Je me concentre fort, car le combat m'a pris beaucoup de mes forces et je sens que je ne suis pas en pleine possession de mes capacités, et je force ma magie à sortir, brisant les chaînes de magie qui m'entravaient ; et propulsant sous la force de la magie surpuissante à l'état brut, les cinq autres personnes dans la pièce contre les murs.

Immédiatement la magie des gardes est fortement perturbée, et ils relâchent Lucas, vers qui je me précipite aussitôt.

-Lève-toi ! On y va !

Tous sont sonnés, et je parviens à lancer d'une main des jets de flammes qui déstabilisent et tiennent occupés nos ennemis, tandis que de l'autre je tire Lucas derrière moi jusqu'à la porte de la pièce.

-Tu franchis cette porte Lucas, tu seras toi aussi condamné ! N'oublie pas qui est ta réelle famille, et quel est ton rôle et ta place !

Avec Lucas nous nous retournons vers notre père, qui s'est relevé et nous fusille d'un regard noir de colère et de haine.

-Ma vraie famille, c'est celle qui m'aime pour ce que je suis et qui ne me force pas à être quelqu'un d'autre.

Et sur ces mots il crée une barrière de flammes, lumineuses comme je n'en ai jamais fait, tellement large qu'elle nous enlève à la vue des quatre hommes nous faisant face ; et il m'entraîne à sa suite hors de la pièce dans laquelle nous n'avons en tout pas passé plus de quinze minutes.

On court à travers les couloirs et les salles, on emprunte quelques passages cachés que je n'aurais jamais trouvé par moi-même si j'avais dû m'échapper seule. Une fois arrivés dans une petite pièce vide et éclairée seulement par une torche présente à une dizaine de mètres dans un couloir qui nous fait face, Lucas s'arrête, et j'en profite pour récupérer ma respiration.

-C'était quoi cette vague magique tout-à-l'heure ?

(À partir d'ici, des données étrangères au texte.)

(** * binapi-generator: the binding generator of GoVPP, [generate.go]

    A shallow embedding of [cmd/binapi-generator/generate.go] and the
    properties of the field encoding planner, the message role classifier,
    the documentation extractor and the service method synthesizer.

    Go strings are byte strings: they are modelled by [string] (a list of
    8-bit characters).  Go's [int] values are modelled by [Z]; the generator
    only compares and prints them.  Text written with [fmt.Fprintf] goes
    through an abstract [io.Writer]. *)

From Stdlib Require Import String Ascii List ZArith Lia Bool DecimalString.
Import ListNotations.

Local Open Scope list_scope.
Local Open Scope string_scope.

(** ** Characters that cannot be typed inside a literal *)

Definition nl : string := String (ascii_of_nat 10) "".
Definition tab : string := String (ascii_of_nat 9) "".
Definition dq : string := String (ascii_of_nat 34) "".

(** ** The parts of Go's [strings], [fmt] and [sort] packages used by the generator *)

(** [stripPrefix s p] is the rest of [s] after [p] when [s] starts with [p]. *)
Fixpoint stripPrefix (s p : string) : option string :=
  match p, s with
  | EmptyString, _ => Some s
  | String a p', String b s' => if Ascii.eqb a b then stripPrefix s' p' else None
  | String _ _, EmptyString => None
  end.

(** [strings.HasPrefix] *)
Definition HasPrefix (s p : string) : bool :=
  match stripPrefix s p with Some _ => true | None => false end.

(** [strings.TrimPrefix]: [s] without the leading [p]; [s] itself when it does
    not start with [p]. *)
Definition TrimPrefix (s p : string) : string :=
  match stripPrefix s p with Some r => r | None => s end.

(** [stripSuffix s suf] is the front of [s] before [suf] when [s] ends with [suf]. *)
Fixpoint stripSuffix (s suf : string) : option string :=
  if (s =? suf)%string then Some ""
  else match s with
       | EmptyString => None
       | String c s' => option_map (String c) (stripSuffix s' suf)
       end.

-Ma mère est une magicienne de l'amour, j'ai hérité de ses capacités à projeter sa magie hors d'elle qu'elle a développé lors de la répression contre les magiciens de l'amour.

-Une magicienne de l'amour ?! Mais ils sont sensé avoir tous disparus il y a quarante ans ! Enfin, on est pratiquement sûrs qu'il en reste un petit groupe quelque part dans Islya, mais sur Terre... ?!

-Et bien oui il y a une communauté de magiciens de l'amour sur Terre.

-Alors c'est là qu'on doit aller se réfugier.

-Se réfugier ?

Lucas me regarde gravement.

-Je crois que tu n'as pas encore tout-à-fait compris ce qui vient de se passer... On est tous les deux, ainsi que Randel, condamnés à mort.

-Mais tu es l'héritier ! Il ne peut pas te tuer, tu es encore le seul enfant légitime qu'il a !

-Plus maintenant. L'enfant que porte ma mère se porte très bien d'après les derniers rapports médicaux, et il pourra très bien prendre la suite de mon père...

-Alors comment on fait ?

Lucas ferme les yeux et se pince l'arrête du nez plusieurs secondes le temps de réfléchir.

-Le portail de feu se trouve sur une île à quatre heures de bateau au nord de la capitale. Il faut qu'on trouve Randel au plus vite et qu'on se dépêche d'y aller, notre temps nous est compté.

-Et comment on retrouve ton copain ?

-On va à l'endroit où on se retrouve à chaque fois, la boutique d'un serrurier aveugle à quelques minutes du château.

Et on est reparti pour se faufiler dans le palais sans se faire voir. Tâche immensément pus difficile que tout-à-l'heure puisque le Roi a dû donner l'ordre de nous attraper, et des gardes se trouvent à tous les coins de salles et dans les couloirs.

Nous parvenons tant bien que mal en vue de la porte de sortie du château, par laquelle je ne suis encore jamais passée... et qui est gardée par une dizaine de gardes.

-Qu'est-ce qu'on fait ?

Lucas me fait un clin d'œil qui se veut rassurant et me dit :

-La même chose que toi tout-à-l'heure, en espérant que ça marche une seconde fois.

Je fronce les sourcils et ouvre la bouche pour lui demander de quoi il veut parler, mais au même moment, deux silhouettes avec des flammes dans les mains se coulent entre les colonnes du hall et avancent sans grande discrétion vers la porte gardée.

Aussitôt six des dix gardes se précipitent sur elles en criant, et commencent à les poursuivre dans les couloirs. Lucas a fermé les yeux pour rester concentré ; il me prend la main, et je l'entends me dire d'une voix coupée :

-Je dois garder les yeux fermés. Pour être sûr de... garder les silhouettes vraisemblables. Tu dois me mener. Et t'occuper... des gardes qu'il reste.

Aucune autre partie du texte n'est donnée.